:: Records ::
(** The whole growth of an opened stream is single messages. *)
Lemma xgrow_rtc_msteps i rest h' :
  rtc xgrow (TransactionInitialized i :: rest) h' → wf_tx (TransactionInitialized i :: rest) →
  ∃ ms, h' = (TransactionInitialized i :: rest) ++ ms ∧ msteps i (TransactionInitialized i :: rest) ms.
Proof.
  remember (TransactionInitialized i :: rest) as h eqn:Hh. intros Hg. revert rest Hh.
  induction Hg as [x|x y z [h ms Hx] _ IH]; intros rest -> Hwf.
  { exists []. rewrite app_nil_r. split; [done | constructor]. }
  assert (Hwf' := xstep_wf _ _ Hx Hwf).
  destruct Hwf as [?|[(?&?&?)|(i' & rest' & Heq & Hrun & _)]]; [done|done|]. simplify_eq.
  destruct (IH (rest' ++ ms) eq_refl Hwf') as (ms' & -> & Hms').
  exists (ms ++ ms'). split; [simpl; by rewrite <- app_assoc|].
  eapply msteps_app; [by eapply xstep_opened | exact Hms'].
Qed.

(** What was settled when a child was undone is settled still. *)
Lemma undone_settled i h m id :
  wf_run i h → m ∈ h → undoes m id →
  touched h id ∧ dependentsSettled (in_TransferDependency i) h id.
Proof.
  intros Hwf (pre & post & ->)%list_elem_of_split Hu. destruct (wr_undo _ _ Hwf pre m post id eq_refl Hu) as (Ht & Hto & Hd).
  split; [by apply touched_app|]. destruct (wr_trace _ _ Hwf) as (rest & Heq & Hms).
  destruct pre as [|m0 pre]; [done|]. simplify_eq/=.
  apply (msteps_split i [TransactionInitialized i]) in Hms. simpl in Hms.
  destruct (msteps_backward _ _ _ Hms) as [_ Hback]; [by rewrite Ht|].
  intros c Hedge Hc. destruct (Hd c Hedge (Hback c Hc)) as (m' & Hin & Hr). exists m'. split; [|done].
  rewrite app_comm_cons, elem_of_app. by left.
Qed.

(** ** Ends *)

Definition concluded (st : transactionState) : bool :=
  match st with
  | stateCompleted | stateRolledBack | stateRollbackFailed | stateRejected => true
  | _ => false
  end.

Lemma decidable_unconcluded i h m : decidable i h m → concluded (topOf h) = false.
Proof.
  intros Hd. assert (topOf h = stateInitialized ∨ topOf h = stateStarted ∨ topOf h = stateRollbackStarted) as [->|[->| ->]]; [|done..].
  destruct m; simpl in Hd; tauto.
Qed.

Lemma xstep_concluded h ms : xstep h ms → concluded (topOf h) = false.
Proof.
  destruct 1 as [?? |?? |i h tid ids Ht _|i h tid ids Ht _ _|i h m ds Hd _ _|i h m Hd _]; try done;
    try (by rewrite Ht); by eapply decidable_unconcluded.
Qed.

Lemma xgrow_concluded h h' : rtc xgrow h h' → concluded (topOf h) = true → h' = h.
Proof. intros Hg Hc. destruct Hg as [|x y z [h ms Hx] _]; [done|]. apply xstep_concluded in Hx. congruence. Qed.

(** What an opened history says, by the message that opened it. *)
Lemma wf_tx_opened h :
  wf_tx h → topOf h ≠ stateTxUnknown → topOf h ≠ stateRejected →
  ∃ i rest, h = TransactionInitialized i :: rest ∧ wf_run i h ∧ (topOf h = stateStarted → noneFailed h).
Proof. intros [->|[(id & reason & ->)|?]] H1 H2; [done|done|done]. Qed.

Lemma requested_touched h tid id : intent tid id ∈ h → touched h id.
Proof.
  intros (pre & post & ->)%list_elem_of_split.
  replace (pre ++ intent tid id :: post) with ((pre ++ [intent tid id]) ++ post) by by rewrite <- app_assoc.
  apply touched_app. unfold touched. by rewrite (childrenOf_fact _ _ id childRequested), lookup_insert_eq.
Qed.
(* ===== verification/SimulateRun.v ===== *)
(** * cmd/simulate: a run against the system

    The load of [SimulateLoad] over the services of the whole system, every other
    handler and driver going on beside it; what [main.go] checks first and says
    last; and how the balances [verify.go] reads relate to the Token service's. *)

From Stdlib Require Import SpecFloat.
From S2P Require Import Prelude GoMath Proto EventStore Ledger Effects Validate Safety Wallet Holder Token.
From S2P Require Import TransferState TransferManifest TransferSaga TransferServer TransferLegal.
From S2P Require Import TransferSafety Dag TransactionState TransactionSaga.
From S2P Require Import TransactionLegal TransactionSafety Simulate SimulateSafety SimulateLoad SimulateReport Protocol Scenario.

(** ** main.go: the flags *)

Record flags : Type := mkFlags {
  fl_mode : string; fl_entities : Z; fl_transactions : Z; fl_concurrency : Z; fl_minAmount : Z; fl_maxAmount : Z;
  fl_initialBalance : Z; fl_seedBatch : Z; fl_waitAttempts : Z
}.

(** The [log.Fatal]s, in order. *)
Definition checkFlags (f : flags) : result unit :=
  if fl_entities f <? 2 then Err (plain "simulate: -entities must be at least 2")
  else if fl_maxAmount f <? fl_minAmount f then Err (plain "simulate: -max-amount must be >= -min-amount")
  else if negb (bool_decide (fl_mode f = "transaction")) && negb (bool_decide (fl_mode f = "transfer")) then
    Err (plain ("simulate: -mode must be " +:+ quoted "transaction" +:+ " or " +:+ quoted "transfer" +:+ ", got " +:+ quoted (fl_mode f)))
  else if fl_seedBatch f <? 1 then Err (plain "simulate: -seed-batch must be at least 1")
  else if fl_waitAttempts f <? 1 then Err (plain "simulate: -settle-wait-attempts must be at least 1")
  else Ok tt.

(** [initial]: what every entity was seeded with, as an [int64]. *)
Definition seeded (entities : list entity) (initialBalance : Z) : gmap string Z :=
  foldl (λ m e, <[en_walletID e := i64 initialBalance]> m) ∅ entities.

(** ** main.go: the verdict *)

(** [%-16s] *)
Definition padded (width : nat) (s : string) : string :=
  s +:+ String.concat "" (replicate (width - String.length s) " ").

Definition mismatchLine (r : reconciliation) : string :=
  "MISMATCH " +:+ padded 16 (rc_name r) +:+ " expected=" +:+ decimal (rc_expected r) +:+ " actual=" +:+ decimal (rc_actual r)
    +:+ " diff=" +:+ decimal (i64 (rc_actual r - rc_expected r)).

Definition addI64 (f : reconciliation → Z) (rs : list reconciliation) : Z := foldl (λ acc r, i64 (acc + f r)) 0 rs.

(** The lines of [printReconciliation]. *)
Definition printReconciliation (rs : list reconciliation) : list string :=
  let expectedTotal := addI64 rc_expected rs in
  let actualTotal := addI64 rc_actual rs in
  let bad := filter (λ r, rc_ok r = false) rs in
  ["--- ledger correctness ---"] ++ (mismatchLine <$> bad) ++
  [if bool_decide (bad = []) then "every entity's balance matches what the run expects (" +:+ decimal (len rs) +:+ " entities)"
   else decimal (len bad) +:+ " of " +:+ decimal (len rs) +:+ " entities have a balance mismatch"] ++
  [if expectedTotal =? actualTotal
   then "conserved: total entity balance is " +:+ decimal actualTotal +:+ " minor units, matching the total seeded"
   else "NOT CONSERVED: total actual balance " +:+ decimal actualTotal +:+ " != total expected " +:+ decimal expectedTotal
          +:+ " (diff " +:+ decimal (i64 (actualTotal - expectedTotal)) +:+ ")"].

(** ** A balance read off the log *)

Section balances.
Context {C : Codec} {CL : CodecLaws C}.

Lemma recordedBalance_history bs rest acc :
  Forall2 recorded (TokenBalanceRecorded <$> bs) rest →
  rfold recordedBalance acc rest = Ok match last bs with Some b => (br_PostedMinorUnits b, true) | None => acc end.
Proof.
  revert rest acc. induction bs as [|b bs IH]; intros rest acc Hrec.
  - by apply Forall2_nil_inv_l in Hrec as ->.
  - apply Forall2_cons_inv_l in Hrec as (e & rest' & He & Hrest & ->). cbn [rfold]. unfold recordedBalance at 1.
    rewrite (recorded_Decode _ _ He). destruct He as [-> _]. rewrite bool_decide_eq_true_2 by done. cbn [rbind].
    rewrite (IH _ _ Hrest). destruct bs as [|b' bs']; [done|]. by rewrite last_cons_cons; destruct (last (b' :: bs')) eqn:Hl; [|apply last_None in Hl].
Qed.
End balances.

Section run.
Context {C : Codec} {CL : CodecLaws C} {U : UuidPackage} {S256 : Sha256} {L : LedgerClient}.

(** The balance the run is verified against is the one the Token service itself
    goes by: on every Token's stream, in every execution, the last balance
    [verify.go] reads is the last one the Token service folds, and a Token whose
    balance was never published counts as zero. *)
Theorem verified_balance_is_tokens c id st :
  reachable c → Token.tokenStreamOf (stream (fst c) Token.AggregateType id) = Ok st →
  lastRecordedBalance (stream (fst c) tokenAggregateType id) =
    Ok match Token.ts_last st with Some b => (br_PostedMinorUnits b, true) | None => (0, false) end.
Proof.
  intros Hc Hst. change tokenAggregateType with Token.AggregateType. destruct (reachable_token c id Hc) as (h & Hh & Hshape).
  destruct Hshape as [->|(m & bs & -> & _)].
  { apply Forall2_nil_inv_l in Hh. rewrite Hh in *. by vm_compute in Hst; simplify_eq. }
  rewrite (tokenStreamOf_last _ _ _ _ Hh Hst). apply Forall2_cons_inv_l in Hh as (e & rest & He & Hrest & ->).
  unfold lastRecordedBalance. cbn [rfold]. unfold recordedBalance at 1. destruct He as [-> _].
  rewrite bool_decide_eq_false_2 by done. cbn [rbind]. by apply recordedBalance_history.
Qed.

(** What a result without an error says, in either mode. *)
Definition modeTruth (mode : string) : txResult → World → Prop :=
  if bool_decide (mode = "transfer") then bareTruth else txTruth.

(** The drivers of either mode keep to the protocol and report the truth. *)
Lemma modeTruth_stable mode r w w' : txok w → rely legal w w' → modeTruth mode r w → modeTruth mode r w'.
Proof. unfold modeTruth. case_bool_decide; [apply (bareTruth_stable legal) | apply (txTruth_stable legal)]. Qed.

(** The drivers of a mode, over services that are what [ServicesOk] asks: the handlers
    themselves, or the handlers reached over HTTP. *)
Section drivers.
Context (transactions : TransactionService) (transfers : TransferService).
Context {Hs : ServicesOk legal transactions transfers storeLegReader}.

Definition driveWith (mode : string) (wait : settleWait) : driveFunc :=
  fst (driverFor mode transactions transfers storeLegReader wait).

Lemma drive_reports mode wait from to amount currency planned w :
  txok w → reports legal (driveWith mode wait from to amount currency planned)
    (delivered (modeTruth mode) from to amount planned) w.
Proof.
  intros Hok. unfold driveWith, driverFor, modeTruth. case_bool_decide; simpl.
  - by apply (bareDrive_true legal transactions).
  - by apply (txDrive_true legal).
Qed.

Lemma simulate_load_ok c mode wait jobs currency n concurrency s :
  reachable c → rtc (load_moves jobs (driveWith mode wait) currency n concurrency legal) (load_start n (fst c)) s →
  txok (ls_world s).
Proof.
  intros Hc Hr. eapply (lo_world jobs n concurrency legal (modeTruth mode)).
  eapply (load_ok_reached jobs (driveWith mode wait) currency n concurrency legal (modeTruth mode));
    [apply modeTruth_stable|intros; by apply drive_reports|by apply reachable_txok|done].
Qed.

End drivers.

(** The handlers are such services. *)
#[export] Instance handlers_are fuel : ServicesOk legal (transactionService fuel) (transferService fuel) storeLegReader.
Proof.
  apply (handlers_ok legal); [apply transferClient_ok|apply transferServer_ok|]. intros id w' _. apply (Outcome_safe legal).
Qed.


(** No slot at all, and the loop waits for one for ever: nothing refuses
    [-concurrency 0]. *)
Lemma load_no_slots jobs drive currency n w s :
  (1 ≤ n)%nat → ¬ load_returned n (load_start n w) ∧ ¬ load_step jobs drive currency n 0 (load_start n w) s.
Proof.
  intros Hn. split; [intros [Hlen _]; simpl in Hlen; lia|]. intros Hs.
  remember (load_start n w) as s0 eqn:Heq. destruct Hs; injection Heq as Hw Hks Hrs; [lia|by destruct ks1..].
Qed.
End run.

(** ** A run, evaluated *)

(** One transfer of 100 from what the payment left in [walletB]. *)
Definition bareJob : job :=
  mkJob (mkEntity "entity-0" owner walletB) (mkEntity "entity-1" owner walletC) 100 outcomeComplete.
Definition oneJob (i : nat) : option job := Some bareJob.
Definition looks : settleWait := mkSettleWait 3 50000000.
Definition bareDriver : driveFunc := driveWith (transactionService fuel) (transferService fuel) "transfer" looks.
Definition oneLoad : loadState → loadState → Prop := load_moves oneJob bareDriver "USD" 1 1 legal.
Definition driven : prog txResult := driveJob bareDriver "USD" bareJob.

Lemma load_calls m w p rs :
  rtc oneLoad (mkLoad w [Driving p] rs) (mkLoad (fst (runFor m w p)) [Driving (snd (runFor m w p))] rs).
Proof.
  revert w p. induction m as [|m IH]; intros w p; [by destruct p|]. destruct p as [a|o k]; [done|]. cbn [runFor].
  pose proof (run_op_exec w o) as He. destruct (run_op w o) as [w' r]. simpl in He. eapply rtc_l; [|apply IH].
  apply moves_step. exact (load_call _ _ _ _ _ w [] o k [] rs r w' He).
Qed.

Lemma load_finish w p r0 :
  rtc oneLoad (mkLoad w [Driving p] [r0]) (mkLoad (fst (run w p)) [SignedOff] [snd (run w p)]).
Proof.
  revert w. induction p as [a|o k IH]; intros w.
  - eapply rtc_l; [apply moves_step, (load_write _ _ _ _ _ w [] a [])|].
    eapply rtc_l; [apply moves_step, (load_release _ _ _ _ _ w [] [])|].
    eapply rtc_l; [apply moves_step, (load_done _ _ _ _ _ w [] [])|]. done.
  - simpl. pose proof (run_op_exec w o) as He. destruct (run_op w o) as [w' r]. simpl in He.
    eapply rtc_l; [|apply IH]. apply moves_step. exact (load_call _ _ _ _ _ w [] o k [] [r0] r w' He).
Qed.

(** Anyone else's handler, meanwhile. *)
Lemma load_handler w ks rs p : txok w → handler p → oneLoad (mkLoad w ks rs) (mkLoad (fst (run w p)) ks rs).
Proof. intros Hok Hp. apply moves_env. by apply (safe_run legal p (λ _ _, True)), handler_safe. Qed.

(** The driver up to its first pause; the orchestrator's work on the Transfer it
    requested; the rest. *)
Definition requestedLoad : World * prog txResult := runFor 9 (fst paid) driven.
Definition loadTransferID : string := freshUuid (w_fresh (fst paid)).
Definition stagedWorld : World := fst (run (fst requestedLoad) (resumeTransfer loadTransferID)).

Lemma one_load_begins m :
  rtc oneLoad (load_start 1 (fst paid))
    (mkLoad (fst (runFor m (fst paid) driven)) [Driving (snd (runFor m (fst paid) driven))] [zeroResult]).
Proof.
  eapply rtc_l; [|apply load_calls]. apply moves_step.
  apply (load_launch _ _ _ _ _ (fst paid) [] _ bareJob); [simpl; lia|unfold slots; simpl; lia|done].
Qed.

Lemma one_load_handler w p rs h :
  rtc oneLoad (load_start 1 (fst paid)) (mkLoad w [Driving p] rs) → handler h →
  rtc oneLoad (load_start 1 (fst paid)) (mkLoad (fst (run w h)) [Driving p] rs).
Proof.
  intros Hr Hh. etrans; [exact Hr|]. apply rtc_once, load_handler; [|done].
  exact (simulate_load_ok (transactionService fuel) (transferService fuel) paid "transfer" looks oneJob "USD" 1 1 (mkLoad w [Driving p] rs) paid_reachable Hr).
Qed.

Lemma one_load_staged :
  rtc oneLoad (load_start 1 (fst paid)) (mkLoad stagedWorld [Driving (snd requestedLoad)] [zeroResult]).
Proof. exact (one_load_handler _ _ _ _ (one_load_begins 9) (h_Resume fuel loadTransferID)). Qed.





Definition paidToken : string := Detid.New (transfer2 +:+ "/destination-token/0").

Lemma verified_balance_is_tokens_witness :
  ∃ st, Token.tokenStreamOf (stream (fst paid) Token.AggregateType paidToken) = Ok st ∧
    Token.ts_last st = Some (mkBalanceRecorded paidToken walletC "USD" 200 0 0) ∧
    lastRecordedBalance (stream (fst paid) tokenAggregateType paidToken) =
      Ok match Token.ts_last st with Some b => (br_PostedMinorUnits b, true) | None => (0, false) end.
Proof.
  exists (Token.mkTokenStream 2 walletC (Some (mkBalanceRecorded paidToken walletC "USD" 200 0 0))).
  assert (Token.tokenStreamOf (stream (fst paid) Token.AggregateType paidToken) =
    Ok (Token.mkTokenStream 2 walletC (Some (mkBalanceRecorded paidToken walletC "USD" 200 0 0)))) as Hst by evaluate.
  split; [exact Hst|]. split; [reflexivity|]. exact (verified_balance_is_tokens paid paidToken _ paid_reachable Hst).
Defined.

(** ** A result with an error may have moved its money *)

(** The store does not answer the next read. *)
Definition unanswered : error := plain "unexpected EOF".
Definition failNextLoad {A} (p : prog A) : option (prog A) :=
  match p with Op (OLoad _ _) k => Some (k (Err unanswered)) | _ => None end.

Lemma load_unanswered w p p' rs : failNextLoad p = Some p' → oneLoad (mkLoad w [Driving p] rs) (mkLoad w [Driving p'] rs).
Proof.
  destruct p as [a|o k]; [done|]. destruct o; try done. intros [= <-]. apply moves_step.
  apply (load_call _ _ _ _ _ w [] (OLoad _ _) k [] rs (Err unanswered) w). split; [done|]. right. exists unanswered.
  split; [done|]. split; [done|]. by left.
Qed.

(** What comes of a driver that is [m] calls on when a read fails. *)
Definition lostAfter (m : nat) (w : World) (p : prog txResult) : option (World * txResult) :=
  let posted := runFor m w p in run (fst posted) <$> failNextLoad (snd posted).

Lemma one_load_lost m s0 w p r0 out :
  rtc oneLoad s0 (mkLoad w [Driving p] [r0]) → lostAfter m w p = Some out →
  rtc oneLoad s0 (mkLoad (fst out) [SignedOff] [snd out]).
Proof.
  unfold lostAfter. intros Hr (p' & Hp & ->)%fmap_Some. etrans; [exact Hr|]. etrans; [apply (load_calls m)|].
  eapply rtc_l; [by apply load_unanswered|apply load_finish].
Qed.

Lemma one_load_errored m w p e :
  rtc oneLoad (load_start 1 (fst paid)) (mkLoad w [Driving p] [zeroResult]) →
  (λ out : World * txResult, (r_err (snd out), completed (snd out),
     currentState (stream (fst out) TransferAggregateType (r_transferID (snd out))))) <$> lostAfter m w p =
    Some (Some e, false, stateCommitted) →
  ∃ s r, rtc oneLoad (load_start 1 (fst paid)) s ∧ load_returned 1 s ∧ ls_results s = [r] ∧
    r_err r = Some e ∧ completed r = false ∧ ended (r_transferID r) stateCommitted (ls_world s) ∧
    ∀ initial, computeExpected initial [r] = initial.
Proof.
  intros Hr ([w' r] & Hout & [= He Hc Hst])%fmap_Some. symmetry in He, Hc, Hst. exists (mkLoad w' [SignedOff] [r]), r.
  split; [exact (one_load_lost m _ w p zeroResult (w', r) Hr Hout)|]. split; [split; [done|by repeat constructor]|].
  split_and!; try done. intros initial. by apply computeExpected_incomplete.
Qed.

(** An error is no evidence that nothing happened: a transfer is confirmed and
    posted, the look that was to see it committed is lost, and the run reports it as
    an error and expects no balance to have changed, though it is committed. *)
Theorem errored_transfer_moved :
  ∃ s r, rtc oneLoad (load_start 1 (fst paid)) s ∧ load_returned 1 s ∧ ls_results s = [r] ∧
    r_err r = Some (InternalErrorWith unanswered) ∧ completed r = false ∧ ended (r_transferID r) stateCommitted (ls_world s) ∧
    ∀ initial, computeExpected initial [r] = initial.
Proof. apply (one_load_errored 18 stagedWorld (snd requestedLoad) _ one_load_staged). evaluate. Qed.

:: Try it ::
In the records, count every line that includes "intent" and give the count alone.

:: Written solution ::
2